BEGIN Records for this exercise

(** * [call_export.rs] *)

Definition export_apply (mfa : ModFunArity) (args : list Term) (save_cp : bool) e : emu_result :=
  let arity := Z.of_nat (length args) in
  do! e := upd_ctx (fun c => set_live c (arity + 1)) e in
  if negb (mfa_arity mfa =? arity) then emu_raise BADARITY e else
  if mfa_exists (native_functions (emu_code e)) mfa
  then checked (find_and_call_native_fun nil (MFArity mfa) args (make_register_x 0) e)
  else
    do! (r, e) := on_server (lookup_beam_code_and_load host mfa) e in
    match r with
    | Okay p =>
      do! e := upd_ctx (fun c => set_ip (if save_cp then set_cp_ptr c (ip c) else c) p) e in Ret (Normal, e)
    | Err _ => emu_raise UNDEF e
    end.

(** * [closure.rs], [export.rs] and [call_closure.rs] *)

(** The header, the three words of the name, the five of the location and the count. *)
Definition Closure_storage_size (nfrozen : Z) : Z := 10 + nfrozen.
Definition Closure_create_into (fun_entry : FunEntry) (frozen : list Term) (s : Machine) : vm (Term * Machine) :=
  do! (p, s) := alloc_words s (Closure_storage_size (fe_nfrozen fun_entry)) in
  if negb (Z.of_nat (length frozen) =? fe_nfrozen fun_entry) then Panic else
  do! x := unwrap (make_boxed p) in Ret (x, put_box s p (OClosure (fe_mfa fun_entry) (fe_nfrozen fun_entry) None frozen)).

Definition Export_storage_size : Z := 9.
Definition Export_create_into (mfa : ModFunArity) (s : Machine) : vm (Term * Machine) :=
  do! (p, s) := alloc_words s Export_storage_size in
  do! x := unwrap (make_boxed p) in Ret (x, put_box s p (OExport mfa)).

(** [mut_from_term] of a type of boxes: what is not boxed fails an assertion. *)
Definition mut_from_term (m : Memory) (x : Term) : vm Obj := if negb (is_boxed x) then Panic else load_box m x.

(** The location that is found is kept in the closure at [p]. *)
Definition update_location (p : Z) (mfa : ModFunArity) (nfrozen : Z) (frozen : list Term) e : vm (Z * Emulator F) :=
  do! (_, ptr) := lookup_beam_code_versioned (emu_code e) mfa in
  do! s := self_machine self e in Ret (ptr, put_self self e (put_box s p (OClosure mfa nfrozen (Some ptr) frozen))).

END Records for this exercise

## Work task
Output all of the listing exactly as written.

## Solution
(** * [call_export.rs] *)

Definition export_apply (mfa : ModFunArity) (args : list Term) (save_cp : bool) e : emu_result :=
  let arity := Z.of_nat (length args) in
  do! e := upd_ctx (fun c => set_live c (arity + 1)) e in
  if negb (mfa_arity mfa =? arity) then emu_raise BADARITY e else
  if mfa_exists (native_functions (emu_code e)) mfa
  then checked (find_and_call_native_fun nil (MFArity mfa) args (make_register_x 0) e)
  else
    do! (r, e) := on_server (lookup_beam_code_and_load host mfa) e in
    match r with
    | Okay p =>
      do! e := upd_ctx (fun c => set_ip (if save_cp then set_cp_ptr c (ip c) else c) p) e in Ret (Normal, e)
    | Err _ => emu_raise UNDEF e
    end.

(** * [closure.rs], [export.rs] and [call_closure.rs] *)

(** The header, the three words of the name, the five of the location and the count. *)
Definition Closure_storage_size (nfrozen : Z) : Z := 10 + nfrozen.
Definition Closure_create_into (fun_entry : FunEntry) (frozen : list Term) (s : Machine) : vm (Term * Machine) :=
  do! (p, s) := alloc_words s (Closure_storage_size (fe_nfrozen fun_entry)) in
  if negb (Z.of_nat (length frozen) =? fe_nfrozen fun_entry) then Panic else
  do! x := unwrap (make_boxed p) in Ret (x, put_box s p (OClosure (fe_mfa fun_entry) (fe_nfrozen fun_entry) None frozen)).

Definition Export_storage_size : Z := 9.
Definition Export_create_into (mfa : ModFunArity) (s : Machine) : vm (Term * Machine) :=
  do! (p, s) := alloc_words s Export_storage_size in
  do! x := unwrap (make_boxed p) in Ret (x, put_box s p (OExport mfa)).

(** [mut_from_term] of a type of boxes: what is not boxed fails an assertion. *)
Definition mut_from_term (m : Memory) (x : Term) : vm Obj := if negb (is_boxed x) then Panic else load_box m x.

(** The location that is found is kept in the closure at [p]. *)
Definition update_location (p : Z) (mfa : ModFunArity) (nfrozen : Z) (frozen : list Term) e : vm (Z * Emulator F) :=
  do! (_, ptr) := lookup_beam_code_versioned (emu_code e) mfa in
  do! s := self_machine self e in Ret (ptr, put_self self e (put_box s p (OClosure mfa nfrozen (Some ptr) frozen))).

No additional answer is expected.